Results of Two Kinds of Disc Surgery
How does surgery to remove a disc affect low back pain? Doctors in Japan followed 40 patients for up to 54 months after two different kinds of surgery to find out. The patients were divided into two groups. The groups were similar in age and had an equal number of men and women. No one was on worker's compensation. All patients had a disc herniation at one level in the lumbar spine. They had low back pain and leg pain (sciatica) that didn't get better with treatment.

Group one had the standard disc removal with an open incision called open discectomy. Group two had microsurgery. A small opening was made just large enough to insert a special tool with a tiny TV camera on the end. This method is called microendoscopic discectomy.

In all cases the loose disc material was removed. Nothing else was cut or taken out. Pressure on the spinal nerve root was relieved with both operations. Leg pain went away in all patients. For some patients pain relief happened right away. For others it decreased slowly over a month's time.

Back pain was also improved for all but three of the 40 patients. Everyone who was working before the operation went back to work within two months of the surgery. All patients in both groups had about the same results in the same amount of time.

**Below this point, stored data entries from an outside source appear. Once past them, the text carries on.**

(** * Put *)

(** What the leaf at the place of a key says of it. *)
Record place (m : gmap PageNo Bytes) (t : tree) (ctx : list frame) (p : PageNo) (es : list Entry) (page : Bytes)
    (key : Bytes) (i : nat) : Prop := {
  pl_tree : t = plug_all ctx (Leaf p es);
  pl_page : m !! p = Some page;
  pl_node : exists next prev, node_at psz page kLeaf next prev (map cell_of es);
  pl_fits : fits_at ctx key;
  pl_bound : (i <= length es)%nat;
  pl_before : Forall (fun e => klt (e_key e) key) (take i es);
  pl_after : Forall (fun e => kle key (e_key e)) (drop i es)
}.

Lemma find_leaf_runs tree t key m k (Q : list PathEntry * Bytes -> _) :
  tree_at psz lo hi m t -> root_page t = root_ tree -> (height t <= 64)%nat ->
  (forall ctx p es page i, place m t ctx p es page key i ->
     key_at page i key = match es !! i with Some e => bool_decide (e_key e = key) | None => false end ->
     Q (mkEntry p i :: map frame_entry ctx, page) m k) ->
  runs (find_leaf tree key) m k Q.
Proof.
  intros Ht Hr Hh HQ. unfold find_leaf. rewrite <- Hr. apply runs_pages. intros Hm.
  pose proof (tree_part lo hi _ _ Ht) as Hp. eapply (descend_runs lo hi Hhi); [done|done|].
  intros ctx p es page prev next -> Hpg Hn Hfit. rewrite app_nil_r. destruct (part_leaf lo hi _ _ _ _ Hp) as [Hes Hs].
  destruct (lower_bound_spec lo hi Hhi m page next prev es key Hm Hes Hn Hs) as (Hi & H1 & H2).
  apply (HQ ctx p es page); [by constructor; eauto|]. by apply (key_at_spec lo hi Hhi m page next prev).
Qed.

Lemma place_sorted m t ctx p es page key i e es' :
  tree_at psz lo hi m t -> place m t ctx p es page key i -> e_key e = key -> key_ok lo hi key ->
  (es' = drop i es \/ exists e0, drop i es = e0 :: es' /\ e_key e0 = key) -> Forall (fun e => e_key e <> key) es' ->
  let new := take i es ++ e :: es' in
  sorted (sep_skeleton ctx ++ map (fun e => K (e_key e)) new ++ skeleton_sep ctx)
  /\ Forall (fun x => key_ok lo hi (item_key x)) (sep_skeleton ctx ++ map (fun e => K (e_key e)) new ++ skeleton_sep ctx).
Proof.
  intros Ht [-> _ _ [Hf1 Hf2] _ Hb Ha] Hk Hko Hcase Hne. cbv zeta.
  pose proof (ta_sorted _ _ _ _ _ Ht) as Hs. pose proof (ta_keys _ _ _ _ _ Ht) as Hks. rewrite skeleton_plug_all in Hs, Hks.
  cbn [skeleton] in Hs, Hks. rewrite <- (take_drop i es), map_app in Hs, Hks. set (S1 := sep_skeleton ctx) in *. set (S2 := skeleton_sep ctx) in *.
  set (L := map _ (take i es)) in *. rewrite map_app. fold L. cbn [map]. rewrite Hk. set (R' := map (fun e => K (e_key e)) es').
  set (R := map _ (drop i es)) in *. rewrite <- app_assoc, app_assoc in Hs, Hks. rewrite <- app_assoc, app_assoc. cbn [app].
  assert (HR : exists R0, R = R0 ++ R').
  { destruct Hcase as [->|(e0 & E & _)]; [by exists []|]. exists [K (e_key e0)]. unfold R. by rewrite E. }
  destruct HR as [R0 HR]. rewrite HR in Hs, Hks. rewrite <- (app_assoc R0) in Hs, Hks.
  apply sorted_app in Hs as (Hs1 & Hs2 & Hs3). apply sorted_app in Hs2 as (_ & Hs2 & _).
  apply Forall_app in Hks as [Hk1 Hk2]. apply Forall_app in Hk2 as [_ Hk2].
  assert (Hlt : forall x, x ∈ S1 ++ L -> ilt x (K key)).
  { intros x [Hx|Hx]%elem_of_app; [by apply Hf1|]. apply list_elem_of_fmap in Hx as (e1 & -> & Hx).
    rewrite Forall_forall in Hb. by apply Hb. }
  assert (Hgt : forall x, x ∈ R' ++ S2 -> ilt (K key) x).
  { intros x [Hx|Hx]%elem_of_app; [|by apply Hf2]. apply list_elem_of_fmap in Hx as (e1 & -> & Hx).
    assert (Hle : kle key (e_key e1)).
    { rewrite Forall_forall in Ha. apply Ha. destruct Hcase as [<-|(e0 & -> & _)]; [done|by right]. }
    rewrite Forall_forall in Hne. apply kle_cases in Hle as [E|?]; [by destruct (Hne _ Hx)|done]. }
  split.
  - apply sorted_app. split_and!; [done| |].
    + constructor; [done|]. apply Forall_forall. auto.
    + intros x y Hx [->|Hy]%elem_of_cons; [by apply Hlt|]. apply (ilt_trans _ (K key)); auto.
  - apply Forall_app. split; [done|]. by constructor.
Qed.

Lemma after_keys key l :
  sorted (map (fun e => K (e_key e)) l) -> Forall (fun e => kle key (e_key e)) l ->
  match l with e :: l => (e_key e = key -> Forall (fun e => e_key e <> key) l)
                         /\ (e_key e <> key -> Forall (fun e => e_key e <> key) (e :: l))
  | [] => True end.
Proof.
  destruct l as [|e l]; [done|]. cbn [map]. intros Hs Hle. apply StronglySorted_inv in Hs as [_ Hs]. apply Forall_cons in Hle as [He _].
  assert (Hl : Forall (fun x => e_key x <> key) l).
  { apply Forall_forall. intros x Hx. rewrite Forall_forall in Hs.
    assert (Hlt : klt (e_key e) (e_key x)) by (by apply (Hs (K (e_key x))), (list_elem_of_fmap_2 (fun e => K (e_key e)))).
    symmetry. apply klt_ne. by eapply kle_klt_trans. }
  split; [done|]. intros Hne. by constructor.
Qed.

Lemma free_cell_runs m k page next prev es i e :
  pages_ok psz m -> Forall (entry_at psz lo hi m) es -> node_at psz page kLeaf next prev (map cell_of es) ->
  es !! i = Some e -> NoDup (e_chain e) ->
  runs (free_cell_overflow page i) m k (fun _ m' k' => m' = without m (e_chain e) /\ k' = k).
Proof.
  intros Hm Hes Hn Hi Hnd. pose proof (leaf_cell es i e Hi) as Hc. pose proof (leaf_entry lo hi m es Hes i e Hi) as He.
  destruct (cell_of_ok lo hi Hhi m e Hm He) as (_ & _ & Hval). unfold free_cell_overflow.
  rewrite (node_overflowed _ _ _ _ _ _ Hn _ _ Hc eq_refl). destruct He as (_ & _ & Hvl & Hch).
  destruct (e_chain e) as [|first chain].
  - destruct Hval as [-> _]. by apply runs_ret.
  - destruct Hval as (Ho & _ & Hf). rewrite Ho. cbn [negb].
    rewrite (node_first _ _ _ _ _ _ Hn _ _ Hc eq_refl Ho), Hf. by apply (free_overflow_runs m k (first :: chain) (e_val e)).
Qed.

Lemma entry_chain_nodup m t e : tree_at psz lo hi m t -> e ∈ entries_of t -> NoDup (e_chain e).
Proof.
  intros Ht He. pose proof (ta_owned _ _ _ _ _ Ht) as Hnd. rewrite owned_nodes in Hnd. apply NoDup_app in Hnd as (_ & _ & Hnd).
  apply list_elem_of_split in He as (l1 & l2 & E). rewrite E, chains_app, chains_cons in Hnd.
  apply NoDup_app in Hnd as (_ & _ & Hnd). by apply NoDup_app in Hnd as [? _].
Qed.

(** The entry of a key is replaced or added. *)
Lemma insert_into_leaf_runs tree t ctx p es page key v i m k :
  has_writer tree = true -> (5 * (12 + hi) <= 8 * (12 + lo))%nat -> root_ tree = root_page t ->
  tree_at psz lo hi m t -> place m t ctx p es page key i -> key_ok lo hi key -> bytes_ok v -> Z.of_nat (length v) < 2 ^ 32 ->
  let replace := match es !! i with Some e => bool_decide (e_key e = key) | None => false end in
  runs (insert_into_leaf tree (mkEntry p i :: map frame_entry ctx) page key v i replace) m (cell_cost key v + (height t + 1 + k))
    (fun _ m' k' => (exists t', tree_at psz lo hi m' t' /\ root_page t' = root_page t
         /\ contents t' = <[key := v]> (contents t) /\ (height t' <= S (height t))%nat
         /\ (forall q, is_Some (m !! q) -> q ∉ owned t -> m' !! q = m !! q)) /\ (k <= k')%nat).
Proof.
  intros Hw Hratio Hroot Ht Hpl Hk Hv Hvl. cbv zeta. set (replace := match es !! i with Some _ => _ | None => _ end).
  pose proof (store_page_size (W := W)) as Hpsz.
  pose proof Hpl as [Et Hp (next & prev & Hn) Hfit Hi Hb Ha]. destruct (context_keys ctx key Hfit) as [HB HA].
  set (old := if replace then match es !! i with Some e => [e] | None => [] end else []).
  set (es2 := if replace then drop (S i) es else drop i es).
  assert (Hcase : drop i es = old ++ es2 /\ Forall (fun e => e_key e = key) old
                  /\ (es2 = drop i es \/ exists e0, drop i es = e0 :: es2 /\ e_key e0 = key)).
  { unfold old, es2, replace. destruct (es !! i) as [e|] eqn:E; [|by auto]. case_bool_decide; [|by auto].
    rewrite (drop_S _ _ _ E). split_and!; [done|by constructor|right; eauto]. }
  destruct Hcase as (Edrop & Hkold & Hcase).
  pose proof (tree_part lo hi _ _ Ht) as Hpart. rewrite Et in Hpart. destruct (part_leaf lo hi _ _ _ _ Hpart) as [Hes Hs].
  assert (Hne2 : Forall (fun e => e_key e <> key) es2).
  { assert (Hsd : sorted (map (fun e => K (e_key e)) (drop i es))).
    { rewrite <- (take_drop i es), map_app in Hs. by apply sorted_app in Hs as (_ & ? & _). }
    pose proof (after_keys key _ Hsd Ha) as Hk2. unfold es2, replace. destruct (es !! i) as [e|] eqn:E.
    - rewrite (drop_S _ _ _ E) in *. destruct Hk2 as [Hk3 Hk4]. case_bool_decide; auto.
    - rewrite drop_ge; [constructor|by apply lookup_ge_None]. }
  assert (Hold : entries_of t = (all_entries (before leaves no_sep ctx) ++ take i es) ++ old ++ es2 ++ all_entries (after leaves no_sep ctx)).
  { rewrite Et, entries_plug_all. unfold entries_of. cbn [leaves]. unfold all_entries at 2. cbn [map concat snd].
    rewrite app_nil_r, <- (take_drop i es), Edrop at 1. by rewrite <- !app_assoc. }
  set (n := if replace then Node.remove_cell page i else page).
  set (es0 := take i es ++ es2).
  assert (Hn0 : node_at psz n kLeaf next prev (map cell_of es0)).
  { unfold n, es0, es2, replace. destruct (es !! i) as [e|] eqn:E; [case_bool_decide|]; rewrite ?take_drop; try done.
    rewrite map_app, <- firstn_map, <- skipn_map. eapply remove_cell_node; [done|done|by apply leaf_cell]. }
  unfold insert_into_leaf. apply runs_bind. apply runs_pages. intros Hm.
  apply (runs_conseq _ _ _ (fun x m' k' => x = n /\ m' = without m (chains old) /\ k' = (cell_cost key v + (height t + 1 + k))%nat)).
  { unfold n, old, replace. destruct (es !! i) as [e|] eqn:E; [case_bool_decide|]; [|by apply runs_ret..].
    apply runs_bind. eapply runs_conseq; [eapply free_cell_runs; [done|done|done|done|]|].
    - eapply entry_chain_nodup; [done|]. rewrite Et, entries_plug_all. apply elem_of_app. right. apply elem_of_app. left.
      unfold entries_of, all_entries. cbn. rewrite app_nil_r. by eapply list_elem_of_lookup_2.
    - intros _ m' k' [-> ->]. apply runs_ret. rewrite chains_cons. unfold chains. cbn. by rewrite app_nil_r. }
  intros ? ? ? (-> & -> & ->). apply runs_bind. eapply runs_conseq; [by apply make_cell_runs|].
  intros cell m2 k2 (-> & chain & -> & He & Hadd). set (e := mkEnt key v chain) in *.
  assert (Hlen0 : (i <= length es0)%nat) by (unfold es0; rewrite length_app, length_take; lia).
  set (es' := take i es ++ e :: es2).
  assert (Ees' : es' = take i es0 ++ e :: drop i es0).
  { unfold es0, es'. rewrite take_app_length', drop_app_length' by (rewrite length_take; lia). done. }
  destruct (place_sorted m t ctx p es page key i e es2 Ht Hpl eq_refl Hk Hcase Hne2) as [Hs' Hk']. fold es' in Hs', Hk'.
  assert (Hadd' : added (without m (chains old)) m2 (chains [e])) by (unfold chains at 2; cbn; by rewrite app_nil_r).
  pose proof (change_nodes m m2 t _ old [e] _ Ht Hold Hadd') as Hnt.
  pose proof (change_entries m m2 t _ old [e] _ Ht Hold Hadd') as Hents.
  assert (Hp2 : m2 !! p = Some page).
  { rewrite <- Hp. eapply (change_kept m m2 old [e]); [done|by eauto|].
    destruct (change_disjoint m t _ old _ Ht Hold) as (_ & _ & Hd & _). apply Hd. rewrite Et, node_pages_plug. by left. }
  rewrite Et in Hnt, Hroot. pose proof (height_context ctx (Leaf p es)) as Hh. rewrite <- Et in Hh. cbn [height] in Hh.
  replace (height t + 1 + k)%nat with (length ctx + 2 + (height t - length ctx - 1 + k))%nat by lia.
  eapply runs_conseq.
  - apply (store_cell_runs m2 ctx p es es' page next prev Hnt Hp2 Hn Hs' Hk' tree Hw Hroot Hratio n es0 i e Hn0 Hlen0 Ees').
    unfold es'. rewrite !Forall_app in Hents. rewrite Forall_app, Forall_cons. destruct Hents as [[_ ?] [? _]]. done.
  - intros _ m3 k3 [Hst Hk3]. split; [|lia]. rewrite <- Et in Hst.
    destruct (change_tree m m2 m3 t _ old [e] _ Ht Hold Hadd' ltac:(by constructor) (S (height t))) as (t' & Ht' & Hr' & He' & Hh' & Hag).
    { unfold es' in Hst. rewrite <- !app_assoc in *. exact Hst. }
    exists t'. split_and!; [done|done| |done|done]. unfold contents. rewrite He', Hold.
    apply (contents_replace (_ ++ take i es) old (es2 ++ _) key); [apply Forall_app; split|apply Forall_app; split|]; try done.
    + eapply Forall_impl; [exact HB|]. intros x. apply klt_ne.
    + eapply Forall_impl; [exact Hb|]. intros x. apply klt_ne.
    + eapply Forall_impl; [exact HA|]. intros x Hx. symmetry. by apply klt_ne.
Qed.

The authors report on previous studies that suggest disc removal helps with leg but not back pain. Their own study doesn't support those findings. Removal of a herniated disc provided quick relief of both sciatica and low back pain. They suggest that the difference was that no patients in this study were on worker's compensation.
References
Tomoaki Toyone, MD, et al. Low Back Pain Following Surgery for Lumbar Disc Herniation. In The Journal of Bone and Joint Surgery . May 2004. Vol. 86-A. No. 5. Pp. 893-896.